From the line with "p_userData : option" through the line with "let a17 := fresh", inclusive, return each line of the data below exactly and leave the rest out.

_Information provided_:
=== Begin Enclosure ===
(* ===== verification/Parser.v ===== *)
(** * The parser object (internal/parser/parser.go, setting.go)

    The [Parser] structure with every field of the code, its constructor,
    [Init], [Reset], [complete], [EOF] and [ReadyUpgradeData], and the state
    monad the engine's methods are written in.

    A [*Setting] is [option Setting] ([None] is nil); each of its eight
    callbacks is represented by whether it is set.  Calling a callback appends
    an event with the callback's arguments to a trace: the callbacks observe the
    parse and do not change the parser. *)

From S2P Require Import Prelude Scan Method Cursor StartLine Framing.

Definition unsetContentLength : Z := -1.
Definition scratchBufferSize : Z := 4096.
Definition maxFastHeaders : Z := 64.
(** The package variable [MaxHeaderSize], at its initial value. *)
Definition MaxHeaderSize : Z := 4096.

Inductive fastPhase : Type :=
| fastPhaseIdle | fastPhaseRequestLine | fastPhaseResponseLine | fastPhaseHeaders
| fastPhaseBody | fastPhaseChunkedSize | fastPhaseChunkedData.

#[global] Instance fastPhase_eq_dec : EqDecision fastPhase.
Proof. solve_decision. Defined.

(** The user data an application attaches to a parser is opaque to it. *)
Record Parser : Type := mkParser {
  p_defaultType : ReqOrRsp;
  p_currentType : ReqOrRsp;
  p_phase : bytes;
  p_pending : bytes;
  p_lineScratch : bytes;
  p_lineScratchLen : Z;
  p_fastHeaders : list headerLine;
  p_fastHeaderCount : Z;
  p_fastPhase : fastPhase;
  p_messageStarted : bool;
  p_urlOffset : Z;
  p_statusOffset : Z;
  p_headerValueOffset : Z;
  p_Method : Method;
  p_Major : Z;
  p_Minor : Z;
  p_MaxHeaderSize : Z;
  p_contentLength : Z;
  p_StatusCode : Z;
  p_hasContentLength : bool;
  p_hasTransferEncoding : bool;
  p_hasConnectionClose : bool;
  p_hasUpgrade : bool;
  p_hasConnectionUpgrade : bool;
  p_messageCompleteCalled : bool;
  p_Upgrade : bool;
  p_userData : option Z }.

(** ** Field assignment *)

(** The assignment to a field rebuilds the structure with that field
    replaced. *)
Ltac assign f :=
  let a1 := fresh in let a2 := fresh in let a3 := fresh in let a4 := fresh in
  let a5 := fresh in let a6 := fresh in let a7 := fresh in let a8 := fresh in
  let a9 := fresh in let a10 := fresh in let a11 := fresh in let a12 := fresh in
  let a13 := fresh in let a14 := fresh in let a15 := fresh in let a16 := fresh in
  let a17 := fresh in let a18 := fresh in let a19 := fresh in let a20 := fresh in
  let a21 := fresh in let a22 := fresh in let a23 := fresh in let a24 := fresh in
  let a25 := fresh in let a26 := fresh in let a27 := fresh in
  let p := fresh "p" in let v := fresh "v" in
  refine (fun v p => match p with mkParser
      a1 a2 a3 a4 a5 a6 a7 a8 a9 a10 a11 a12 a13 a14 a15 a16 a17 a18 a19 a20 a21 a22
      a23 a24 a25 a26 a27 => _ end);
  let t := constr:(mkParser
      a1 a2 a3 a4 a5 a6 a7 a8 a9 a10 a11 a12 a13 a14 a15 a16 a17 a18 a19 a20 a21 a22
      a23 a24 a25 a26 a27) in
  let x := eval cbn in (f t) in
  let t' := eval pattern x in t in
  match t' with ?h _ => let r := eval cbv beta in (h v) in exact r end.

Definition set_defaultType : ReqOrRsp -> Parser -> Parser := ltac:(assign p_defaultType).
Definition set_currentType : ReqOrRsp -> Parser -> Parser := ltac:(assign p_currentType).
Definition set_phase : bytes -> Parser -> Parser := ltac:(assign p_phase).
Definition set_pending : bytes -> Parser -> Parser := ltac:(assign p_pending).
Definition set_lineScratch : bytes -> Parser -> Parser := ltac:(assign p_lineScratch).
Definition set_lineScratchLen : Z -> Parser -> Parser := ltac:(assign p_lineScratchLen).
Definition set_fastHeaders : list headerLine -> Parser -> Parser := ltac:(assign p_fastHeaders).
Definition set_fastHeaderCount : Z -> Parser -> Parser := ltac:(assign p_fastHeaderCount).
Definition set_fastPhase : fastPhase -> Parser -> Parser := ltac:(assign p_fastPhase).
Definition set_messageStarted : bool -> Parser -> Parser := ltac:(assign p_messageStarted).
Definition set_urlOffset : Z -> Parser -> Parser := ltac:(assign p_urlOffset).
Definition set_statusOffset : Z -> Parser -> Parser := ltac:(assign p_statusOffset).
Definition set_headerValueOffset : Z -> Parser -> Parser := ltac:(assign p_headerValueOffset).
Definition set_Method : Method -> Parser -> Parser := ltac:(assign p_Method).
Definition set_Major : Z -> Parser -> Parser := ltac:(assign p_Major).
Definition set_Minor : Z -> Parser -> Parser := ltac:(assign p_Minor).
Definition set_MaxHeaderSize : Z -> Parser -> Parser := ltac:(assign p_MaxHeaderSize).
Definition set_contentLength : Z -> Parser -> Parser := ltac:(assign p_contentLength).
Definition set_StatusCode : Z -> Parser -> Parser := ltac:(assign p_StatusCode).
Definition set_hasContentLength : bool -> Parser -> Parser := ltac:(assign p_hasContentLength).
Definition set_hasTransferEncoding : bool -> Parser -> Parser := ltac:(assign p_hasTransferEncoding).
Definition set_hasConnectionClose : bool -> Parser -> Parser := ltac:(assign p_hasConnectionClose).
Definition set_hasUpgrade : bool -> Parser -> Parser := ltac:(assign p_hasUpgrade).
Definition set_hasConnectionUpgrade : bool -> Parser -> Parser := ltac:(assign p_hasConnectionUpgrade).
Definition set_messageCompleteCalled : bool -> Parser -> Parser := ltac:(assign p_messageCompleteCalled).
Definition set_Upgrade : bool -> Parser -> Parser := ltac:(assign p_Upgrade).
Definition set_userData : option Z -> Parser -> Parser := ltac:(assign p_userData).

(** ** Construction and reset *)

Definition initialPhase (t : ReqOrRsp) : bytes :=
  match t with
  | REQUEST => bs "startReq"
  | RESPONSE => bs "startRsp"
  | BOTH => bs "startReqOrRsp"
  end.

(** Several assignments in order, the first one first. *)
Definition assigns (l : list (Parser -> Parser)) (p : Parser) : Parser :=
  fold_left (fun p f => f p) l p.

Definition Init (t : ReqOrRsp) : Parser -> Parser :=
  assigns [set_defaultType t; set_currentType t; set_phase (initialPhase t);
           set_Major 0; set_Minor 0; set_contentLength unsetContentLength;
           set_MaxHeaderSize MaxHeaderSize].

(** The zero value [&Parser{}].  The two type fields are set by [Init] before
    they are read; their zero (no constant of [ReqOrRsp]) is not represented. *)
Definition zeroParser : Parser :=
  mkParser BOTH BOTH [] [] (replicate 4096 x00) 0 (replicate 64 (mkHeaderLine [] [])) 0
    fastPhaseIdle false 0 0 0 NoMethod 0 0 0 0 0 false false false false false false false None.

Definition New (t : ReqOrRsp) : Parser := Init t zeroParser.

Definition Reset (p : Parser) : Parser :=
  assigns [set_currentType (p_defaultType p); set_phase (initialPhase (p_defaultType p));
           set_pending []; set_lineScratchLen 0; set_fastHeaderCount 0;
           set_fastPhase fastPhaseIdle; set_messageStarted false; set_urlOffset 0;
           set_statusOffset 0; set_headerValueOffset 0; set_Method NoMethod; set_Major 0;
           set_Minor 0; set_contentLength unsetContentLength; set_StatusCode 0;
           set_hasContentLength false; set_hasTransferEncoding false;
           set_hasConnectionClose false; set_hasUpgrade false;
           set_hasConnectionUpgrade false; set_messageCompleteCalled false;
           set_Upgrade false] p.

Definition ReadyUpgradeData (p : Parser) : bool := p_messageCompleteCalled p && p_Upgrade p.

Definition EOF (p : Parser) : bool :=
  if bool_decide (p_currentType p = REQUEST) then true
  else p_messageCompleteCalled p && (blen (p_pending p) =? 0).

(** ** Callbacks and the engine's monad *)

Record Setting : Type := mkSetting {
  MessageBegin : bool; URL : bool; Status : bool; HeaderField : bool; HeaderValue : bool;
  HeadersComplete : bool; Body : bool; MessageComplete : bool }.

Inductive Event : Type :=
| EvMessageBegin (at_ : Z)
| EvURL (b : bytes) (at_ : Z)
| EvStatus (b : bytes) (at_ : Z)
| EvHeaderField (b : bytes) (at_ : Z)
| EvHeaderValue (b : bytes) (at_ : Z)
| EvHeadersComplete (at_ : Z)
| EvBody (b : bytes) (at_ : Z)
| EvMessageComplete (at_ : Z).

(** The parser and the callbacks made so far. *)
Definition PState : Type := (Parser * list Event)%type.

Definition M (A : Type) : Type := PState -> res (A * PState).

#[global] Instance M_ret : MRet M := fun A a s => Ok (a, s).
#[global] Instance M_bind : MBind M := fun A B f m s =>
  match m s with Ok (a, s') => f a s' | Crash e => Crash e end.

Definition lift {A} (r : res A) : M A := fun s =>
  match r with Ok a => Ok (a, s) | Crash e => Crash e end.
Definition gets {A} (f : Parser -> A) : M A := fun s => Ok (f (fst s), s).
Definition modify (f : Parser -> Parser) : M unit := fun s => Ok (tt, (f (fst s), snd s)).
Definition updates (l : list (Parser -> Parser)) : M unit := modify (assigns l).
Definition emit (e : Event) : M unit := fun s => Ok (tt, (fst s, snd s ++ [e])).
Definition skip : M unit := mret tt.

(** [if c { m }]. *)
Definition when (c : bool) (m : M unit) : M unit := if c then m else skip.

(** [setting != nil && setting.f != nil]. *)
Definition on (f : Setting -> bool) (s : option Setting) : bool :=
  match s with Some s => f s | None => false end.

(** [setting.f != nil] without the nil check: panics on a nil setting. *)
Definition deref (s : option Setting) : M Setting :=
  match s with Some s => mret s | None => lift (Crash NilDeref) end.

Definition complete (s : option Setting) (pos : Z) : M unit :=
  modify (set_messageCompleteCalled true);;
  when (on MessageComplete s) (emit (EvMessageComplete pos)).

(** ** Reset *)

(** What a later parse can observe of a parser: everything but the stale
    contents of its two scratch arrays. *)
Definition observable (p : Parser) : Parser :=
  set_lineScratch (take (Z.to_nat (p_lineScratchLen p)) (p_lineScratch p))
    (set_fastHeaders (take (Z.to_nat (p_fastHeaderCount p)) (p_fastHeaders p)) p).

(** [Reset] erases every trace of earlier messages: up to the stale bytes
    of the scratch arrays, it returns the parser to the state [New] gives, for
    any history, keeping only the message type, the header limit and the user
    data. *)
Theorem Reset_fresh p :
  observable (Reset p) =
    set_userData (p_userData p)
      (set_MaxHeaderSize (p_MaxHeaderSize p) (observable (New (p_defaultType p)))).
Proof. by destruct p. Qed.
=== End Enclosure ===
_Result below_:
  p_userData : option Z }.

(** ** Field assignment *)

(** The assignment to a field rebuilds the structure with that field
    replaced. *)
Ltac assign f :=
  let a1 := fresh in let a2 := fresh in let a3 := fresh in let a4 := fresh in
  let a5 := fresh in let a6 := fresh in let a7 := fresh in let a8 := fresh in
  let a9 := fresh in let a10 := fresh in let a11 := fresh in let a12 := fresh in
  let a13 := fresh in let a14 := fresh in let a15 := fresh in let a16 := fresh in
  let a17 := fresh in let a18 := fresh in let a19 := fresh in let a20 := fresh in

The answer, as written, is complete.